> Saved data entries:
Lemma swept_step s numPins s' numPins' :
  swept s numPins -> numPins < numBufs s ->
  scan_step s numPins = Some (Continue s' numPins') -> swept s' numPins'.
Proof.
  intros (Hwf & Hnp & Hpin & c & Hc & Hsw) Hlt Hr.
  assert (0 < numBufs s) as HN by lia.
  pose proof (scan_step_WF _ _ _ HN Hwf Hr) as Hwf1.
  pose proof (scan_step_numPins _ _ _ _ Hr) as Hnp1.
  pose proof (next_hand_mod s HN (wf_hand _ Hwf)) as Hmod.
  pose proof (next_hand_range s HN (wf_hand _ Hwf)) as Hrange.
  pose proof (scan_step_cases s numPins) as Hcases.
  destruct (arr_get (bufTable s) (next_hand s)) as [dh|] eqn:Hdh; [|congruence].
  assert (forall j, 1 <= j ->
            (next_hand s - j) mod numBufs s = (clockHand s - (j - 1)) mod numBufs s)
    as Hback.
  { intros j _. rewrite Hmod, Zminus_mod_idemp_l. f_equal. lia. }
  assert ((next_hand s - 0) mod numBufs s = next_hand s) as Hzero.
  { rewrite Z.sub_0_r. apply Z.mod_small. lia. }
  repeat apply conj; [done|lia| |].
  - destruct Hcases as [(?&H)|[(Hv&Hrb&H)|[(?&?&?&H)|(?&?&?&H)]]];
      rewrite H in Hr; simplify_eq; cbn; [|done].
    intros i d. rewrite (arr_set_lookup _ _ _ _ _ Hdh).
    destruct (decide (next_hand s = Z.of_nat i)) as [Heq|Hne]; [|eauto].
    intros; simplify_eq. rewrite Heq, arr_get_nat in Hdh.
    by apply Hpin in Hdh.
  - exists (c + 1). split; [lia|]. intros j Hj.
    destruct Hcases as [(?&H)|[(Hv&Hrb&H)|[(?&?&?&H)|(?&?&?&H)]]];
      rewrite H in Hr; simplify_eq; cbn.
    + destruct (decide (j = 0)) as [->|Hj0].
      * rewrite Hzero. exists (set_refbit false dh).
        split; [by eapply arr_get_set_eq | done].
      * rewrite Hback by lia.
        destruct (Hsw (j - 1)) as (d & Hd & Hrd); [lia|].
        destruct (decide (next_hand s = (clockHand s - (j - 1)) mod numBufs s))
          as [Heq|Hne].
        -- rewrite <- Heq. exists (set_refbit false dh).
           split; [by eapply arr_get_set_eq | done].
        -- exists d. by rewrite arr_get_set_ne.
    + destruct (decide (j = 0)) as [->|Hj0].
      * rewrite Hzero. eauto.
      * rewrite Hback by lia. apply Hsw. lia.
Qed.
Fixpoint split_colon (s cur : string) : list string :=
  match s with
  | "" => [cur]
  | String c s' =>
      if bool_decide (c = ":"%char) then cur :: split_colon s' ""
      else split_colon s' (cur +:+ String c "")
  end.

Definition group_bytes (v : N) : bytes :=
  [default x00 (Byte.of_N (v / 256)); default x00 (Byte.of_N (v mod 256))].

Definition illegal_address : exn :=
  OSError "illegal IP address string passed to inet_pton".

Definition sample_inet_pton6 (addr : string) : exn + bytes :=
  match mapM parse_group (split_colon addr "") with
  | Some groups =>
      if bool_decide (length groups = 8)
      then inr (mjoin (group_bytes <$> groups))
      else inl illegal_address
  | None => inl illegal_address
  end.

Definition text (s : string) : bytes := list_byte_of_string s.

Definition disk (l : list (string * bytes)) : world :=
  World (list_to_map l) [] [].

(** The packed form of [0:0:0:0:0:0:0:b]. *)
Definition sample_key (b : byte) : bytes := replicate 15 x00 ++ [b].

Definition sample_dir : string := "/tmp/ipv6_uniq_w".

(** Four addresses, one of them twice. *)
Definition sample_input : string :=
  "0:0:0:0:0:0:0:1" +:+ LF +:+ "0:0:0:0:0:0:0:3" +:+ LF +:+
  "0:0:0:0:0:0:0:1" +:+ LF +:+ "0:0:0:0:0:0:0:2" +:+ LF.

Definition sample_world : world := disk [("in.txt", text sample_input)].

(** Five times the same address. *)
Definition five_copies : world :=
  disk [("in.txt",
         text ("0:0:0:0:0:0:0:1" +:+ LF +:+ "0:0:0:0:0:0:0:1" +:+ LF +:+
               "0:0:0:0:0:0:0:1" +:+ LF +:+ "0:0:0:0:0:0:0:1" +:+ LF +:+
               "0:0:0:0:0:0:0:1" +:+ LF))].
(** * esp_gpio: the Espressif dedicated-GPIO bit-bang adapter driver

    A shallow embedding of [src/jtag/drivers/esp_gpio.c] and the properties
    of its entry points: the JTAG and SWD signal primitives, the reset
    lines, the speed bookkeeping, the pin-number configuration commands and
    adapter initialisation.

    The driver's file-scope statics become the fields of [driver_state].
    Every call that leaves the file towards the platform (esp-idf) is
    recorded, in program order, in [hw_calls]; the one platform register the
    driver's mask constants speak about, the CPU's dedicated-GPIO output
    word, is kept beside it.  A C function body is a computation in a small
    state monad with an early [Return], so that [return X;] in the middle of
    a body reads the same way here. *)

From Stdlib Require Import ZArith List String Bool Lia.
Import ListNotations.

Local Open Scope string_scope.
Local Open Scope list_scope.
Local Open Scope Z_scope.

(** ** Constants of the surrounding headers *)

(** helper/log.h *)
Definition ERROR_OK : Z := 0.
Definition ERROR_FAIL : Z := -4.
(** helper/command.h *)
Definition ERROR_COMMAND_SYNTAX_ERROR : Z := -601.
(** esp_err.h *)
Definition ESP_OK : Z := 0.
(** hal/gpio_types.h: the pin number of a signal that is not connected. *)
Definition GPIO_NUM_NC : Z := -1.

(** mask values depend on the location in the gpio bundle array *)
Definition GPIO_TDO_MASK : Z := 0x01.   (* input *)
(* outputs *)
Definition GPIO_TCK_MASK : Z := 0x01.
Definition GPIO_TDI_MASK : Z := 0x02.
Definition GPIO_TMS_MASK : Z := 0x04.
Definition GPIO_TRST_MASK : Z := 0x08.
Definition GPIO_SRST_MASK : Z := 0x10.
Definition GPIO_BLINK_MASK : Z := 0x20.

(** A C scalar used as a condition: anything but zero is true. *)
Definition c_true (x : Z) : bool := negb (x =? 0).

(** ** What the driver expects from its surroundings *)

(** The pin-validity macros of the SoC the driver is built for
    (soc/gpio.h). *)
Class Soc := {
  GPIO_IS_VALID_GPIO : Z -> bool;
  GPIO_IS_VALID_OUTPUT_GPIO : Z -> bool
}.

(** Result of the command helper's [parse_int]: the number, or the error
    code that [COMMAND_PARSE_NUMBER] hands back to the command's caller. *)
Inductive parse_result :=
  | ParseOk (n : Z)
  | ParseErr (code : Z).

Class CommandHelper := {
  parse_int : string -> parse_result
}.

(** The two transport queries [esp_gpio_init] makes, with the answers they
    give during one call. *)
Record transport_queries := {
  transport_is_jtag : bool;
  transport_is_swd : bool
}.

(** Modelled from the spec: [transport_is_jtag] and [transport_is_swd] live
    in the transport layer, outside this file.  The session's transport is
    an enum-like value, one of JTAG and SWD, fixed before initialisation;
    each query answers whether it is the session's transport. *)
Inductive TransportMode := JTAG | SWD.

(** Modelled from the spec: the answers of [transport_is_jtag()] and
    [transport_is_swd()], which are not part of this file, in a session
    whose transport is [m]. *)
Definition session (m : TransportMode) : transport_queries :=
  match m with
  | JTAG => {| transport_is_jtag := true; transport_is_swd := false |}
  | SWD => {| transport_is_jtag := false; transport_is_swd := true |}
  end.

(** ** Platform calls *)

Inductive gpio_mode_t :=
  | GPIO_MODE_INPUT
  | GPIO_MODE_OUTPUT
  | GPIO_MODE_INPUT_OUTPUT.

Record dedic_gpio_bundle_config_t := {
  gpio_array : list Z;
  array_size : nat;
  flags_in_en : bool;
  flags_out_en : bool
}.

(** One call into esp-idf, with its arguments. *)
Inductive hw_call :=
  | Call_gpio_set_direction (g : Z) (mode : gpio_mode_t)
  | Call_gpio_set_level (g : Z) (level : Z)
  | Call_gpio_ll_set_level (g : Z) (level : Z)
  | Call_dedic_gpio_new_bundle (config : dedic_gpio_bundle_config_t)
  | Call_dedic_gpio_cpu_ll_write_mask (mask value : Z).

(** The bundle configurations among a run of platform calls. *)
Fixpoint bundles_requested (l : list hw_call) : list dedic_gpio_bundle_config_t :=
  match l with
  | [] => []
  | Call_dedic_gpio_new_bundle config :: l' => config :: bundles_requested l'
  | _ :: l' => bundles_requested l'
  end.

(** ** Driver state *)

(** GPIO numbers of the nine signals. *)
Record pin_config := {
  tck_gpio : Z;
  tms_gpio : Z;
  tdi_gpio : Z;
  tdo_gpio : Z;
  trst_gpio : Z;
  srst_gpio : Z;
  blink_gpio : Z;
  swdio_gpio : Z;
  swclk_gpio : Z
}.

(** The functions [esp_gpio_bitbang.blink] can point to. *)
Inductive blink_fn := fn_esp_gpio_blink | fn_esp_gpio_swdio_blink.

(** What the global [bitbang_interface] can point to. *)
Inductive bitbang_ref := ref_esp_gpio_bitbang.

Inductive log_level := LOG_LVL_INFO | LOG_LVL_ERROR | LOG_LVL_DEBUG.

Record driver_state := {
  pins : pin_config;
  jtag_delay : Z;
  s_jtag_speed_khz : Z;
  gpio_in_bundle : option dedic_gpio_bundle_config_t;
  gpio_out_bundle : option dedic_gpio_bundle_config_t;
  esp_gpio_bitbang_blink : option blink_fn;
  bitbang_interface : option bitbang_ref;
  (* platform side *)
  dedic_out : Z;           (* dedicated-GPIO output word of the CPU *)
  dedic_in : Z;            (* dedicated-GPIO input word of the CPU *)
  gpio_in : Z -> Z;        (* level seen at each pin *)
  hw_calls : list hw_call; (* platform calls so far, oldest first *)
  (* diagnostics *)
  log : list (log_level * string);
  cmd_out : list (string * list Z)
}.

(** GPIO default values for each pin *)
Definition default_pins : pin_config :=
  {| tck_gpio := GPIO_NUM_NC; tms_gpio := GPIO_NUM_NC; tdi_gpio := GPIO_NUM_NC;
     tdo_gpio := GPIO_NUM_NC; trst_gpio := GPIO_NUM_NC; srst_gpio := GPIO_NUM_NC;
     blink_gpio := GPIO_NUM_NC; swdio_gpio := GPIO_NUM_NC;
     swclk_gpio := GPIO_NUM_NC |}.

(** The statics as the C initialisers leave them, over quiet hardware. *)
Definition startup_state : driver_state :=
  {| pins := default_pins;
     jtag_delay := 0;
     s_jtag_speed_khz := 0;
     gpio_in_bundle := None;
     gpio_out_bundle := None;
     esp_gpio_bitbang_blink := None;
     bitbang_interface := None;
     dedic_out := 0;
     dedic_in := 0;
     gpio_in := fun _ => 0;
     hw_calls := [];
     log := [];
     cmd_out := [] |}.

(** *** Field updates *)

Definition set_tck_gpio (v : Z) (p : pin_config) : pin_config :=
  {| tck_gpio := v; tms_gpio := tms_gpio p; tdi_gpio := tdi_gpio p;
     tdo_gpio := tdo_gpio p; trst_gpio := trst_gpio p; srst_gpio := srst_gpio p;
     blink_gpio := blink_gpio p; swdio_gpio := swdio_gpio p;
     swclk_gpio := swclk_gpio p |}.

> WHAT YOU NEED TO DO:
The required answer is the run of lines above, starting at the line with "-- rewrite <- Heq." and ending at the line with "Definition group_bytes (v", reproduced exactly with both ends.

> YOUR RESPONSE:
        -- rewrite <- Heq. exists (set_refbit false dh).
           split; [by eapply arr_get_set_eq | done].
        -- exists d. by rewrite arr_get_set_ne.
    + destruct (decide (j = 0)) as [->|Hj0].
      * rewrite Hzero. eauto.
      * rewrite Hback by lia. apply Hsw. lia.
Qed.
Fixpoint split_colon (s cur : string) : list string :=
  match s with
  | "" => [cur]
  | String c s' =>
      if bool_decide (c = ":"%char) then cur :: split_colon s' ""
      else split_colon s' (cur +:+ String c "")
  end.

Definition group_bytes (v : N) : bytes :=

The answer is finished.